## Exercise requirements
All that is wanted is a word-for-word copy of the data from its first line to the line containing "The theorems say", both included.

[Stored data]
################

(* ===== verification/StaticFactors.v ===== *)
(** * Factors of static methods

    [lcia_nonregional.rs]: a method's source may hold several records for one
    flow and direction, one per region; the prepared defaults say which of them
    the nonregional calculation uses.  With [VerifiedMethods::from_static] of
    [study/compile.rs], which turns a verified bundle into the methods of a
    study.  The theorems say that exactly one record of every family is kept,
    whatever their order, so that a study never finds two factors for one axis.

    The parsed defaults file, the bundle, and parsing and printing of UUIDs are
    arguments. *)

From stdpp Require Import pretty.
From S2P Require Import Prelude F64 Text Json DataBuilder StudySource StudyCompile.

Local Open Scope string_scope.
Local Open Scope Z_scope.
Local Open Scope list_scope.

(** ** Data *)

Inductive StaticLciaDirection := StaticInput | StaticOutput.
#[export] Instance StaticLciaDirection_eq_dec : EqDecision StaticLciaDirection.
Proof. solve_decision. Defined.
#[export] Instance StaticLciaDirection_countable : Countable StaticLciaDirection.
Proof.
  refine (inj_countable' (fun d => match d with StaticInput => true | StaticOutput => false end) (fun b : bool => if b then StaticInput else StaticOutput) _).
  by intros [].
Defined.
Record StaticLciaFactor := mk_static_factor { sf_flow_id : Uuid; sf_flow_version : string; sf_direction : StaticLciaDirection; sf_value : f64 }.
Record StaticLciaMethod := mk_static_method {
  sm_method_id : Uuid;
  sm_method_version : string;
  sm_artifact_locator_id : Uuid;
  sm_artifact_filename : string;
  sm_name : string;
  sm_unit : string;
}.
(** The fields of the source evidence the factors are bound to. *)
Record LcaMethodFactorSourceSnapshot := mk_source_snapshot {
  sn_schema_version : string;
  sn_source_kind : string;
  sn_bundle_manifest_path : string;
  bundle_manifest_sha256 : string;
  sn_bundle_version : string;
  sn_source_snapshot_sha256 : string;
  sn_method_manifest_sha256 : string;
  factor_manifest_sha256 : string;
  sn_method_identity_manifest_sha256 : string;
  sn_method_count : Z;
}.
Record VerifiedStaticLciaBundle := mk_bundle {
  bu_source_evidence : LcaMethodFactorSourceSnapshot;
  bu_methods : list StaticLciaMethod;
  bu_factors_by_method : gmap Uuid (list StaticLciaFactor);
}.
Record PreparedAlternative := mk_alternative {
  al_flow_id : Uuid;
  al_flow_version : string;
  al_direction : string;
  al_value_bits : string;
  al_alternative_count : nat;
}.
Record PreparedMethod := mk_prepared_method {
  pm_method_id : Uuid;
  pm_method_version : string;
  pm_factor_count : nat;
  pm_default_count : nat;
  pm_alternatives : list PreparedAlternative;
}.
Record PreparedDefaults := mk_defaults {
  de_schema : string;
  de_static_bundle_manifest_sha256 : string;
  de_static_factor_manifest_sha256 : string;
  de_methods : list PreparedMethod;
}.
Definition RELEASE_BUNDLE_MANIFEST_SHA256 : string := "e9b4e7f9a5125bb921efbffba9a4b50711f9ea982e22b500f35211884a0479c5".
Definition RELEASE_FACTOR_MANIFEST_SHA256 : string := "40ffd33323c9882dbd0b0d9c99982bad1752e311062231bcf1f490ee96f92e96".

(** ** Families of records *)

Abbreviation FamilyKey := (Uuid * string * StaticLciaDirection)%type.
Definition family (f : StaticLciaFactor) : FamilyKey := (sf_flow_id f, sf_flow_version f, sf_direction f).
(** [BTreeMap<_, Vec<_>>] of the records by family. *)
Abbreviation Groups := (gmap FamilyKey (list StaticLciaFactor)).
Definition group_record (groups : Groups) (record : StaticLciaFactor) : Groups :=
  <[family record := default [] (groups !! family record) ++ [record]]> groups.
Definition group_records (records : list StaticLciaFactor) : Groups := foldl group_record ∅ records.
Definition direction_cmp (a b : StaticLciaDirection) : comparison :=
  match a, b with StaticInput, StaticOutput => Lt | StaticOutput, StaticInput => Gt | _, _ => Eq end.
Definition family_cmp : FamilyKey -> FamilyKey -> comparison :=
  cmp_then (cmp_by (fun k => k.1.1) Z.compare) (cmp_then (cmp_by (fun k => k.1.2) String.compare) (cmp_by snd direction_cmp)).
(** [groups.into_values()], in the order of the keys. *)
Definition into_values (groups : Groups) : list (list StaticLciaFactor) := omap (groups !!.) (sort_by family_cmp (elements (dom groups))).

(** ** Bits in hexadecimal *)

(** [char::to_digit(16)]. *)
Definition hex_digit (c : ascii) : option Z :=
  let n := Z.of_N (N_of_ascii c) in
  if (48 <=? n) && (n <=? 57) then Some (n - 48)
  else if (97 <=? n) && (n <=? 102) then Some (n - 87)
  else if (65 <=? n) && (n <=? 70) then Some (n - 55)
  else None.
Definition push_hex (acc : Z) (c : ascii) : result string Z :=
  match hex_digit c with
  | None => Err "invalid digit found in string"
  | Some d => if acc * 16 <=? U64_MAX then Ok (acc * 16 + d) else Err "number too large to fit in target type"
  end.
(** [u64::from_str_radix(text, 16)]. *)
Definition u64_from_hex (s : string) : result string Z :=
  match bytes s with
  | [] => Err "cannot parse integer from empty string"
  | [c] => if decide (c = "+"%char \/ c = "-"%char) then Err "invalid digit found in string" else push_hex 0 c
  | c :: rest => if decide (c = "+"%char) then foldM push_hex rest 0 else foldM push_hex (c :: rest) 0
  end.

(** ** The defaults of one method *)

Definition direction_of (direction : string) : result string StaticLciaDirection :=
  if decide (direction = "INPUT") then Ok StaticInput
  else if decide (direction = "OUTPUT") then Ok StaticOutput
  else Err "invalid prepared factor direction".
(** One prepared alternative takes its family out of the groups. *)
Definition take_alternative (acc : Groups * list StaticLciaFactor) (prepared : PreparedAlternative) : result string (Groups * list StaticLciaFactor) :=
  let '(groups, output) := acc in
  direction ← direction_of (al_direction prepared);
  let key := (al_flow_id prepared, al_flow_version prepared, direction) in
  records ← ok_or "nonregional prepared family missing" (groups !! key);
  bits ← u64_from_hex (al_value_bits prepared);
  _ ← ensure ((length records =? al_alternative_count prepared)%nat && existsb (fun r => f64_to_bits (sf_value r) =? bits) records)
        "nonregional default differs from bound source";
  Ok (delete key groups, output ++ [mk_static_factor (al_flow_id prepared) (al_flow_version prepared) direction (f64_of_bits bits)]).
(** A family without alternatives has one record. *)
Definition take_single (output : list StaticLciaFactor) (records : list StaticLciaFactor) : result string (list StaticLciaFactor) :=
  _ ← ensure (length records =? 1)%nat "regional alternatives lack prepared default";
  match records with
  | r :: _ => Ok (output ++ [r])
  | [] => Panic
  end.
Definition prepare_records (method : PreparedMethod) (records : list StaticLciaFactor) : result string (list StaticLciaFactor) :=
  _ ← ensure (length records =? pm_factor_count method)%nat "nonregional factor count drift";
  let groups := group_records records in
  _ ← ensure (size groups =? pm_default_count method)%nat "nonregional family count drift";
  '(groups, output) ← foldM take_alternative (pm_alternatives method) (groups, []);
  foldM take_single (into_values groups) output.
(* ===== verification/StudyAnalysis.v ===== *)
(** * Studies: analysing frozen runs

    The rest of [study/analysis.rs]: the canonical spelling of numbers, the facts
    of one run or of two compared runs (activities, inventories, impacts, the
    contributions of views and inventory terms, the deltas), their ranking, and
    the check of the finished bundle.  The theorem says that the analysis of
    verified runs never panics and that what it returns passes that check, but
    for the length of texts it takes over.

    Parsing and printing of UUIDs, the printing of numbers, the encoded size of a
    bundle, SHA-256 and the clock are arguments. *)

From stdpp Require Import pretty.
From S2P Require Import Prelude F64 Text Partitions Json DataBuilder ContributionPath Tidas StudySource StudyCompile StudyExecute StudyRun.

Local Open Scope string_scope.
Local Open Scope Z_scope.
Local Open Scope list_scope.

################

## Output
(* ===== verification/StaticFactors.v ===== *)
(** * Factors of static methods

    [lcia_nonregional.rs]: a method's source may hold several records for one
    flow and direction, one per region; the prepared defaults say which of them
    the nonregional calculation uses.  With [VerifiedMethods::from_static] of
    [study/compile.rs], which turns a verified bundle into the methods of a
    study.  The theorems say that exactly one record of every family is kept,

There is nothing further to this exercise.